Don't all multi family dwellings require exit and emergency lighting?


----------



## MTW (Aug 28, 2013)

Superman said:


> what are EBU'S?


Battery back up emergency lights.


----------



## nrp3 (Jan 24, 2009)

MHElectric said:


> Don't all multi family dwellings require exit and emergency lighting?


You know, that's a good question. Most of the multifamily I work on are from the late seventies/early eighties. Most, though not all have emergency and exit lights in the common areas you'd expect. Maybe new construction calls for it in the dwellings themselves. Hadn't thought of that.


----------



## HackWork (Oct 2, 2009)

B-Nabs said:


> I don't think houses need exit signs, but emergency lighting is a good idea.


This is true. The only time I have been able to sell emergency lighting is when installing a generator connection. Some customers will opt to have a battery backup light in the garage, in the basement near the panel, and sometimes the basement stairwell.

The most important place is the main hallway and stairs down from the bedroom level, but no one ever does that.


----------



## MHElectric (Oct 14, 2011)

nrp3 said:


> You know, that's a good question. Most of the multifamily I work on are from the late seventies/early eighties. Most, though not all have emergency and exit lights in the common areas you'd expect. Maybe new construction calls for it in the dwellings themselves. Hadn't thought of that.


Pretty sure that the emergency /egress lighting is only in the common areas. However, I know that multifamily dwellings also have extra fire alarm & smoke detector requirements too. 

Good questions.
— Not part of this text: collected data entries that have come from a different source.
(* ===== verification/BinanceBook.v ===== *)
(** * The Binance Spot local order book: [exchange/binance/local_order_book.go]

    The instance of [DepthLoop.DepthProtocol] for Spot: update IDs count every
    change, so that an event continues a book when its first update ID is at
    most the next one. *)

From S2P Require Import Prelude GoStrings Decimals Errors PriceLevels DepthLoop.

Record OrderBook : Type := MkOrderBook {
  LastUpdateID : Z;
  Bids : list BookLevel;
  Asks : list BookLevel
}.

Record DepthEvent : Type := MkDepthEvent {
  EventType : string;
  EventTime : Z;
  Symbol : string;
  FirstUpdateID : Z;
  FinalUpdateID : Z;
  ev_Bids : list (list string);
  ev_Asks : list (list string)
}.

Record localDepthState : Type := MkLocalDepthState {
  bids : Levels;
  asks : Levels;
  lastUpdateID : Z;
  eventTime : Z
}.

Record LocalOrderBookView : Type := MkView {
  view_Symbol : string;
  view_Generation : Z;
  view_SynchronizationID : Z;
  view_GapCount : Z;
  view_LastUpdateID : Z;
  view_EventTime : Z;
  view_Bids : list BookLevel;
  view_Asks : list BookLevel
}.

(** ** Configuration *)

Definition defaultDepthSnapshotLimit : Z := 5000.

Definition validateSymbol (symbol : string) : result error unit :=
  require (negb (bool_decide (TrimSpace symbol = "") || negb (bool_decide (TrimSpace symbol = symbol))))
    (validationError "symbol is required and cannot have surrounding whitespace").

Definition validateSnapshotLimit (limit : Z) : result error unit :=
  require (negb (bool_decide (limit < 1) || bool_decide (5000 < limit)))
    (validationError "local order book snapshot limit must be between 1 and 5000").

Definition NewLocalOrderBook : LocalOrderBookConfig → result error LocalOrderBook :=
  newLocalOrderBook (Errorf "Binance local order book REST client is required") validateSymbol
    defaultDepthSnapshotLimit validateSnapshotLimit.

(** [MarketStream.hasDiffDepthStream], over the names of its streams. *)
Definition hasDiffDepthStream (streams : gset string) (symbol : string) : bool :=
  let prefix := ToLower symbol +:+ "@depth" in
  bool_decide (prefix ∈ streams) || bool_decide (prefix +:+ "@100ms" ∈ streams).

(** ** Levels *)

(** [parseDepthFields], with the texts of the fields. *)
Definition parseDepthFields (fields : list string) : result error levelUpdate :=
  match fields with
  | [priceField; quantityField] =>
      parse_texts (validationError "local order book level is invalid")
        (validationError "local order book price is invalid") priceField quantityField
  | _ => Err (validationError "local order book level is invalid")
  end.

(** [applyLocalLevel]. *)
Definition applyLocalLevel : Levels → list string → result error Levels :=
  apply_parsed parseDepthFields.

Definition level_fields (level : BookLevel) : list string := [Price level; Quantity level].

(** [newLocalDepthState]. *)
Definition newLocalDepthState (snapshot : OrderBook) : result error localDepthState :=
  bids ← fold_result applyLocalLevel ∅ (level_fields <$> Bids snapshot);
  asks ← fold_result applyLocalLevel ∅ (level_fields <$> Asks snapshot);
  Ok (MkLocalDepthState bids asks (LastUpdateID snapshot) 0).

(** [validateDepthSnapshot]. *)
Definition validateDepthSnapshot (snapshot : OrderBook) : result error unit :=
  require (negb (bool_decide (LastUpdateID snapshot ≤ 0) || bool_decide (LastUpdateID snapshot = MaxInt64)))
    (validationError "local order book snapshot update ID is invalid");;
  check_items parseDepthFields (level_fields <$> Bids snapshot);;
  check_items parseDepthFields (level_fields <$> Asks snapshot).

(** [localDepthState.apply]. *)
Definition apply (state : localDepthState) (event : DepthEvent) : result error (application localDepthState) :=
  if bool_decide (FinalUpdateID event ≤ lastUpdateID state) then Ok Stale
  else if bool_decide (int64 (lastUpdateID state + 1) < FirstUpdateID event) then Ok Gap
  else
    bids ← fold_result applyLocalLevel (bids state) (ev_Bids event);
    asks ← fold_result applyLocalLevel (asks state) (ev_Asks event);
    Ok (Applied (MkLocalDepthState bids asks (FinalUpdateID event) (EventTime event))).

(** [localDepthState.view]. *)
Definition view (state : localDepthState) (symbol : string)
    (generation synchronizationID gapCount depth : Z) : LocalOrderBookView :=
  MkView symbol generation synchronizationID gapCount (lastUpdateID state) (eventTime state)
    (sortedLocalLevels (bids state) depth true) (sortedLocalLevels (asks state) depth false).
Someone had better come along and give us some answers! Lol.


----------



## MHElectric (Oct 14, 2011)

HackWork said:


> This is true. The only time I have been able to sell emergency lighting is when installing a generator connection. Some customers will opt to have a battery backup light in the garage, in the basement near the panel, and sometimes the basement stairwell.
> 
> The most important place is the main hallway and stairs down from the bedroom level, but no one ever does that.


Im guessing the emergency lights are because everyone has basements out there. Thats a nice little upsell. Especially if it's all open framing. Very few basements my way. 

Question: Does that mean you put the generator inlet down in the basement too? Most of the ones that I've seen around here are outside only, only a couple were in the garage. I always thought that and inspector fail it due to the possibility of carbon monoxide poisoning.


----------



## HackWork (Oct 2, 2009)

MHElectric said:


> Question: Does that mean you put the generator inlet down in the basement too? Most of the ones that I've seen around here are outside only, only a couple were in the garage. I always thought that and inspector fail it due to the possibility of carbon monoxide poisoning.


Oh no, the inlet is always outside. Often times the panel is in the basement, that is why we would put a light in the basement and/or in the stairwell down there.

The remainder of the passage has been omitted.